Finally, after redeploying the input method, you will be able to see the effect of the custom text.
Double Pinyin Convert
By default, the Mint input method performs a conversion for the candidate area code in double pinyin. For example, when you need to spell "你好" (Hello) in DoubleFly pinyin, it will appear as "nihao" instead of "nihc".
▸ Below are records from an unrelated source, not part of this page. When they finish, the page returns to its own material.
(** ** Witnesses *)

Fixpoint service_run {B : ServiceBody} (evs : list service_event) (s : service) : option service :=
  match evs with
  | [] => Some s
  | ev :: evs => match service_step ev s with Some (Ok s) => service_run evs s | _ => None end
  end.
Lemma service_run_runs {B : ServiceBody} evs s s' : service_run evs s = Some s' → rtc service_runs s s'.
Proof.
  revert s. induction evs as [|ev evs IH]; intros s; simpl; [by intros [= ->]|].
  destruct (service_step ev s) as [[s1| |]|] eqn:Hs; try done. intros Hr. eapply rtc_l; [by econstructor|by apply IH].
Qed.

(** A cleanup service with its defaults *)
Definition demo_prune : ServiceBody :=
  PruneService (prune_ApplyDefaults (MkPruneSettings 0 0 0 0 0))
    (PruneCompletedMessages_Execute (E := id_engine) (MkPrune Hour 100)).
Definition demo_prune_stopping : StoppingBody demo_prune :=
  PruneService_stopping (prune_ApplyDefaults (MkPruneSettings 0 0 0 0 0)) _ (TCEq_refl _).
Definition job (e : job_event) : service_event (B := demo_prune) := BodyStep (e : body_event (ServiceBody := demo_prune)).
(** It is started, works on a tick, and is cleaned up when its context is seen to be done. *)
Definition demo_service : list (service_event (B := demo_prune)) :=
  [HookRuns; StartStep; StartStep; job JStarted; HookReady; WatchReady; job JTicker].
Definition demo_cleanup : list (service_event (B := demo_prune)) :=
  demo_service ++ [CleanupStep; CleanupStep; CleanupStep; job (JTicked quiet_tick (MkWorld empty_db empty_registry 0));
    job JDone; StartStep; CleanupStep; CleanupStep].

Lemma ran_to {B : ServiceBody} evs (P : service → bool) :
  match service_run evs initialized with Some s => P s | None => false end = true → ∃ s, serving s ∧ P s = true.
Proof.
  destruct (service_run evs initialized) as [s|] eqn:H; [|done]. intros Hp. exists s. split; [|done].
  exact (service_run_runs _ _ _ H).
Qed.

Definition cleaned_up {B : ServiceBody} (s : service) : bool :=
  match s_cleanup s, s_hook s, w_ready s with CReturned, HDone, true => true | _, _, _ => false end.

Lemma cleanup_waits_for_start_witness :
  ∃ s : service (B := demo_prune), serving s ∧ s_cleanup s = CReturned ∧ start_over s ∧ s_ready s = true ∧
    ∀ msg, service_step StartStep s ≠ Some (Panic msg).
Proof.
  destruct (ran_to demo_cleanup cleaned_up ltac:(vm_compute; reflexivity)) as (s & Hs & Hc).
  unfold cleaned_up in Hc. destruct (s_cleanup s) eqn:Hcl; try discriminate Hc.
  destruct (s_hook s) eqn:Hh; try discriminate Hc. destruct (w_ready s) eqn:Hr; try discriminate Hc.
  destruct (cleanup_waits_for_start s Hs) as (H1 & _ & H3 & H4).
  exists s. split; [exact Hs|]. split; [exact Hcl|]. split; [exact (H1 Hcl Hh)|].
  split; [apply H4; unfold Ready; rewrite Hr; reflexivity|].
  intros msg Hm. destruct (H3 _ _ Hm) as (e & b & He & _). discriminate He.
Defined.

Definition hook_done {B : ServiceBody} (s : service) : bool := match s_hook s with HDone => true | _ => false end.

Lemma service_can_stop_witness :
  ∃ s s' : service (B := demo_prune), serving s ∧ s_hook s = HDone ∧ rtc service_runs s s' ∧ s_cleanup s' = CReturned ∧
    ∃ res, s_start s' = SReturned res.
Proof.
  destruct (ran_to demo_service hook_done ltac:(vm_compute; reflexivity)) as (s & Hs & Hc).
  unfold hook_done in Hc. destruct (s_hook s) eqn:Hh; try discriminate Hc.
  destruct (service_can_stop (SB := demo_prune_stopping) s Hs Hh) as (s' & res & Hr & Hcl & Hst).
  exists s, s'. split; [exact Hs|]. split; [exact Hh|]. split; [exact Hr|]. split; [exact Hcl|]. exists res. exact Hst.
Defined.

(** A notifier is started, three notifications arrive, [Cleanup] is called, the loop leaves. *)
Definition demo_notifier : ServiceBody := NotifierService (U := bits_text) true.
Definition listens (es : list event) : list (service_event (B := demo_notifier)) :=
  (λ ev, BodyStep (NListen ev : body_event (ServiceBody := demo_notifier))) <$> es.
Definition demo_started : list (service_event (B := demo_notifier)) :=
  [HookRuns; StartStep; StartStep; BodyStep (NStart : body_event (ServiceBody := demo_notifier))] ++
  listens (take 1 demo_events) ++ [HookReady; WatchReady].
Definition demo_stopped : list (service_event (B := demo_notifier)) :=
  demo_started ++ listens (take 6 (drop 1 demo_events)) ++ [CleanupStep; CleanupStep; CleanupStep] ++
  listens (drop 7 demo_events).

Definition is_hung (s : service (B := demo_notifier)) : bool :=
  match s_start s, s_hook s, s_cleanup s with
  | SBody (NRunning l _ _), HDone, CWaiting =>
      match at_ l with Running (Sending _) [_] Broken => w_ready s | _ => false end
  | _, _, _ => false
  end.

(** The hang is reached by a service that was started and is being stopped. *)
Lemma hung_reached :
  ∃ s : service (B := demo_notifier),
    serving s ∧ hung (U := bits_text) true s ∧ s_hook s = HDone ∧ s_cleanup s = CWaiting ∧ Ready s = Ok ().
Proof.
  destruct (ran_to demo_stopped is_hung ltac:(vm_compute; reflexivity)) as (s & Hs & Ht).
  exists s. split; [done|]. unfold is_hung in Ht. repeat case_match; try done. simplify_eq.
  unfold hung, Ready, demo_notifier in *. rewrite H, Ht, H3. split; [by eexists _, _|done].
Qed.

(** ** A start that is not waited out *)

(** If [Start] returns before it has closed [ready], the start hook never returns. *)
Lemma start_hook_waits {B : ServiceBody} s s' res :
  serving s → s_hook s = HWaiting → s_ready s = false → s_start s = SReturned res → rtc service_runs s s' →
  s_hook s' = HWaiting.
Proof.
  intros _ Hh Hr Hs Hrun. enough (s_hook s' = HWaiting ∧ s_ready s' = false ∧ s_start s' = SReturned res) by tauto.
  assert (H0 : s_hook s = HWaiting ∧ s_ready s = false ∧ s_start s = SReturned res) by done. clear Hh Hr Hs. revert H0.
  induction Hrun as [|s1 s2 s3 Hst _ IH]; [done|]. intros (Hh & Hr & Hs). apply IH. clear IH. revert Hh Hr Hs.
  destruct Hst as [ev s1 s2 Hst]. destruct s1 as [p o c d r f st h cl wa re]. simpl. intros -> -> ->.
  destruct ev; simpl in Hst; unfold start_step, service_body_step, cleanup_step in Hst; simpl in Hst;
    repeat case_match; unfold with_cleanup, with_parent, with_own in *; by simplify_eq/=.
Qed.

(** It happens to the pushers when the first round fails and the process ends before the next. *)
Definition demo_pushers : ServiceBody := PusherService (E := id_engine).
Definition pushes (es : list pusher_event) : list (service_event (B := demo_pushers)) :=
  (λ e, BodyStep (e : body_event (ServiceBody := demo_pushers))) <$> es.
Definition demo_pusher : list (service_event (B := demo_pushers)) :=
  [HookRuns; StartStep; StartStep] ++
  pushes [MStarted (Err ContextCanceled) (Ok ()) (MkWorld empty_db empty_registry 0)] ++ [ParentDone] ++
  pushes [MDone; MAllDrained] ++ [StartStep; StartStep].
Definition stays_out {B : ServiceBody} (s : service) : bool :=
  match s_hook s, s_ready s, s_start s with HWaiting, false, SReturned _ => true | _, _, _ => false end.
Lemma pusher_hook_waits :
  ∃ s : service (B := demo_pushers), serving s ∧ ∀ s', rtc service_runs s s' → s_hook s' = HWaiting.
Proof.
  destruct (ran_to demo_pusher stays_out ltac:(vm_compute; reflexivity)) as (s & Hs & Ht).
  exists s. split; [done|]. intros s'. unfold stays_out in Ht. repeat case_match; try done.
  by eapply start_hook_waits.
Qed.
Actually, this is due to the translator/preedit_format
configuration in the scheme. This configuration is used to escape the code. Let's take DoubleFly pinyin as an example:
translator:
preedit_format:
- xform/([bpmfdtnljqx])n/$1iao/
- xform/(\w)g/$1eng/
- xform/(\w)q/$1iu/
- xform/(\w)w/$1ei/
- xform/([dtnlgkhjqxyvuirzcs])r/$1uan/
- xform/(\w)t/$1ve/
- xform/(\w)y/$1un/
- xform/([dtnlgkhvuirzcs])o/$1uo/
- xform/(\w)p/$1ie/
- xform/([jqx])s/$1iong/
- xform/(\w)s/$1ong/
- xform/(\w)d/$1ai/
- xform/(\w)f/$1en/
- xform/(\w)h/$1ang/
- xform/(\w)j/$1an/
- xform/([gkhvuirzcs])k/$1uai/
- xform/(\w)k/$1ing/
- xform/([jqxnl])l/$1iang/
- xform/(\w)l/$1uang/
- xform/(\w)z/$1ou/
- xform/([gkhvuirzcs])x/$1ua/
- xform/(\w)x/$1ia/
- xform/(\w)c/$1ao/
- xform/([dtgkhvuirzcs])v/$1ui/
- xform/(\w)b/$1in/
- xform/(\w)m/$1ian/
- xform/([aoe])\1(\w)/$1$2/
- "xform/(^|[ '])v/$1zh/"
- "xform/(^|[ '])i/$1ch/"
- "xform/(^|[ '])u/$1sh/"
- xform/([jqxy])v/$1u/
- xform/([nl])v/$1ü/
- xform/ü/v/ # ü 显示为 v
If you don't need it, you can overwrite the translator/preedit_format
configuration in the scheme to be empty. For example, in the case of DoubleFly pinyin, we can create a double_pinyin_flypy.custom.yaml
file:
# Rime Custom
# encoding: utf-8
patch:
translator/preedit_format: []
After that, redeploy the input method, and you can see the double pinyin code.
Note
In a custom file, there can only be one patch
entry. For example, if I have overwritten other configurations, then the custom
file might look like this:
# Rime Custom
# encoding: utf-8
patch:
"switches/@last":
name: emoji_suggestion
reset: 1
states: [ "😣️","😁️"]
"engine/translators/+":
- table_translator@wubi86_jidian
wubi86_jidian:
dictionary: wubi86_jidian # English dictionary
enable_sentence: false # Turn off automatic sentence making
enable_completion: false # Turn off automatic prompts
initial_quality: 0.8
"engine/filters/+":
- lua_filter@*tag_user_dict # Mark user's phrases and dictionaries
# Dictionary prompts
tag_user_dict:
# User dictionary representation
user_table: '☁'
# Auto full
completion: '☁'
# Auto sentence making
sentence: '~'
# Default phrase
phrase: ''
# User phrase
user_phrase: '*'
# Code escape
translator/preedit_format: []